We have observed that the only new aspect of the claim in the proposed further amended plaint is the enlarged list of equipment and machinery and the amount claimed in damages for loss of user. Having specifically pleaded loss of user in the amended plaint in such detail, it was, in our view, superfluous to seek to add more details, such as additional equipment, the number of days they remained in the possession of the respondent and the amount, all of which are infact matters of evidence.
It is elementary learning that every pleading in civil proceedings must only contain such information as to the circumstances in which it is alleged that the liability has arisen. Order 2 rule 3 (1) of the Civil Procedure Rules emphasizes that;
“3. (1) Subject to the provisions of this rule and rules 6, 7 and 8, every pleading shall contain, and contain only, a statement in a summary form of the material facts on which the party pleading relies for his claim or defence, but not the evidence by which those facts are to be proved, and the statement shall be as brief as the nature of the case admits.”
(our emphasis)
All that is required in a claim such as the one the appellant brought against the respondent is to state, in summary, only relevant facts upon which the claim is predicated and not, as we have witnessed in this matter, a prolix, repetitive and overly verbose statements and lengthy paragraphs, which may only serve to obscure the real issues in controversy. It is not the place or the stage, as the appellant sought, to present evidence. To prove that it suffered damages for loss of user, the appellant was required to only plead that loss and at the trial, to prove with evidence the extent of that loss, hence the traditional requirement in proof of special damages, that they be specifically pleaded and strictly proved.
Amendments must be timeously applied for. The proposed further amendment of the plaint was being sought two years after the institution of the original suit. We think, that alone would disentitle the appellant of court's discretion, as it would be prejudicial to the respondent.
If made in good faith, amendments should be allowed. The piecemeal amendments employed by the appellant and the nature of the amends leads us to think it was not in good faith. From 2012 when the contract was allegedly breached, it is pleaded by the appellant in the original plaint that there were equipment and machinery detained at the site, which it had sought to preserve by an injunctive order pending their collection. In the amended plaint, we have already observed, the great detail adopted to plead this fact, making it abundantly clear to us that no useful purpose was intended to be served by the proposed further amended plaint.
We, like the learned Judge are not satisfied as to the substantiality of the proposed amendment.

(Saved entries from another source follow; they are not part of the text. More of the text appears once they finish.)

(* ===== verification/ControllerMainTheorems.v ===== *)
(** The configuration of the controller: which nodes it makes, with which restrictions, and
    the values of the settings; and what becomes of the process when a setting is
    rejected. *)
From stdpp Require Import sorting.
From S2P Require Import Prelude CString StringUtil ParseUtil TimeUtil Protocol BusUtils Log Cfg Socket.
From S2P Require Import World Job Events Subscriptions Monitor Proxy Requests Node Controller.
From S2P Require Import WorldFacts EventFacts RegistryFacts SettingsFacts Sample.
From S2P Require Import Command Listeners ControllerEvents ControllerMain CfgTheorems SocketTheorems.
Local Open Scope list_scope.

(** ** The nodes of a configuration *)

Record node_conf := mkNodeConf {
  nc_name : string;
  nc_context : option string;                (* RequiredSelinuxContext *)
  nc_targets : list string;                  (* AllowDependenciesOn *)
}.
#[export] Instance eta_node_conf : EtaRecord node_conf := fun c =>
  mkNodeConf (nc_name c) (nc_context c) (nc_targets c).

Definition known (l : list node_conf) (name : string) : bool := existsb (fun c => streq (nc_name c) name) l.
Definition add_conf (l : list node_conf) (name : string) : list node_conf :=
  if known l name then l else l ++ [mkNodeConf name None []].
Definition update_conf (name : string) (f : node_conf -> node_conf) (l : list node_conf) : list node_conf :=
  map (fun c => if streq (nc_name c) name then f c else c) l.

(** The name in the section of a node. *)
Definition section_node (section : string) : option string :=
  if str_has_prefix section CFG_SECT_NODE_PREFIX then Some (str_drop (strlen CFG_SECT_NODE_PREFIX) section)
  else None.
Definition restrict (config : config_t) (section : string) (c : node_conf) : node_conf :=
  mkNodeConf (nc_name c)
    (cfg_s_get_value config section CFG_REQUIRED_SELINUX_CONTEXT ∪ nc_context c)
    (nc_targets c ++ match cfg_s_get_value config section CFG_ALLOW_DEPENDENCIES_ON with
                     | Some names => strtok_all names ","
                     | None => []
                     end).
Definition conf_section (config : config_t) (l : list node_conf) (section : string) : list node_conf :=
  match section_node section with
  | None => l
  | Some name =>
      if known l name || cfg_s_get_bool_value config section CFG_ALLOWED
      then update_conf name (restrict config section) (add_conf l name)
      else l
  end.
Definition allowed_names (config : config_t) : list string :=
  match cfg_get_value config CFG_ALLOWED_NODE_NAMES with
  | Some names => strtok_all names ","
  | None => []
  end.
Definition configured_nodes (config : config_t) (sections : list string) : list node_conf :=
  foldl (conf_section config) (foldl add_conf [] (allowed_names config)) sections.
(* ===== verification/AgentMainTheorems.v ===== *)
(** The process of the agent: where its settings come from, and that no run of it, from
    the command line to the last release, touches released memory. *)
From S2P Require Import Prelude CString StringUtil ParseUtil TimeUtil Protocol BusUtils Log Cfg.
From S2P Require Import Socket World AgentWorld AgentRequests AgentUnits AgentProxy Agent AgentEvents.
From S2P Require Import WorldFacts AgentFacts AgentSafe AgentProxySteps AgentTheorems AgentConnection AgentSample.
From S2P Require Import AgentLifeTheorems Command AgentMain SettingsFacts.
Local Open Scope list_scope.

(** ** Settings *)

(** What a setter makes of a value: nothing when it rejects it. *)
Definition setting : Type := string -> Agent -> option Agent.
Fixpoint apply_all (l : list (option string * setting)) (a : Agent) : option Agent :=
  match l with
  | [] => Some a
  | (None, _) :: l => apply_all l a
  | (Some s, f) :: l => match f s a with Some a => apply_all l a | None => None end
  end.

(** A setting of one field by a parser. *)
Definition by_parser {T} (parse : string -> option T) (set : T -> Agent -> Agent) : setting :=
  fun s a => (fun v => set v a) <$> parse s.
Definition set_port := by_parser (fun s => parse_port (Some s)) (fun v a => a <| ag_port := v |>).
Definition set_interval := by_parser (fun s => parse_long (Some s)) (fun v a => a <| ag_heartbeat_interval_msec := v |>).
Definition set_threshold :=
  by_parser (fun s => parse_long (Some s)) (fun v a => a <| ag_controller_heartbeat_threshold_msec := v |>).
Definition set_retry_count :=
  by_parser (fun s => u64 <$> parse_long (Some s)) (fun v a => a <| ag_connection_retry_count_until_quiet := v |>).
Definition set_name := by_parser Some (fun v a => a <| ag_name := Some v |>).
Definition set_host := by_parser Some (fun v a => a <| ag_host := Some v |>).
Definition set_address := by_parser Some (fun v a => a <| ag_controller_address := Some v |>).
Definition set_assembled_address := by_parser Some (fun v a => a <| ag_assembled_controller_address := Some v |>).
Definition set_keepidle := by_parser (fun s => parse_bounded MAX_TCP_KEEPIDLE (Some s))
  (fun v a => a <| ag_peer_socket_options ::= fun o => o <| tcp_keepidle := v |> |>).
Definition set_keepintvl := by_parser (fun s => parse_bounded MAX_TCP_KEEPINTVL (Some s))
  (fun v a => a <| ag_peer_socket_options ::= fun o => o <| tcp_keepintvl := v |> |>).
Definition set_keepcnt := by_parser (fun s => parse_bounded MAX_TCP_KEEPCNT (Some s))
  (fun v a => a <| ag_peer_socket_options ::= fun o => o <| tcp_keepcnt := v |> |>).

Definition config_settings (c : config_t) : list (option string * setting) :=
  let value := cfg_get_value c in
  [(value CFG_NODE_NAME, set_name); (value CFG_CONTROLLER_HOST, set_host);
   (value CFG_CONTROLLER_PORT, set_port); (value CFG_CONTROLLER_ADDRESS, set_address);
   (value CFG_HEARTBEAT_INTERVAL, set_interval); (value CFG_CONTROLLER_HEARTBEAT_THRESHOLD, set_threshold);
   (value CFG_CONNECTION_RETRY_COUNT_UNTIL_QUIET, set_retry_count);
   (value CFG_TCP_KEEPALIVE_TIME, set_keepidle); (value CFG_TCP_KEEPALIVE_INTERVAL, set_keepintvl);
   (value CFG_TCP_KEEPALIVE_COUNT, set_keepcnt)].
Definition option_settings (o : AgentOptions) : list (option string * setting) :=
  [(opt_port o, set_port); (opt_host o, set_host); (opt_address o, set_assembled_address);
   (opt_name o, set_name); (opt_heartbeat_interval o, set_interval)].

Section settings.
Context {E : AgentEnv} {L : AgentEnvLaws E}.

It is immaterial and does not add any value to the appellant’s case. The learned Judge, properly directed himself on the law, correctly applied it to the facts and judicially exercised his discretion. No material was presented to us to warrant our interference with the exercise of that discretion.
For these reasons, the appeal must fail. It is accordingly dismissed with
costs.
Dated and delivered at Nairobi this 4thday of November, 2016
ASIKE-MAKHANDIA
………………………
JUDGE OF APPEAL
W. OUKO
…………………..…
JUDGE OF APPEAL
K. M’INOTI
……………….………
JUDGE OF APPEAL
I certify that this is a true copy of the original.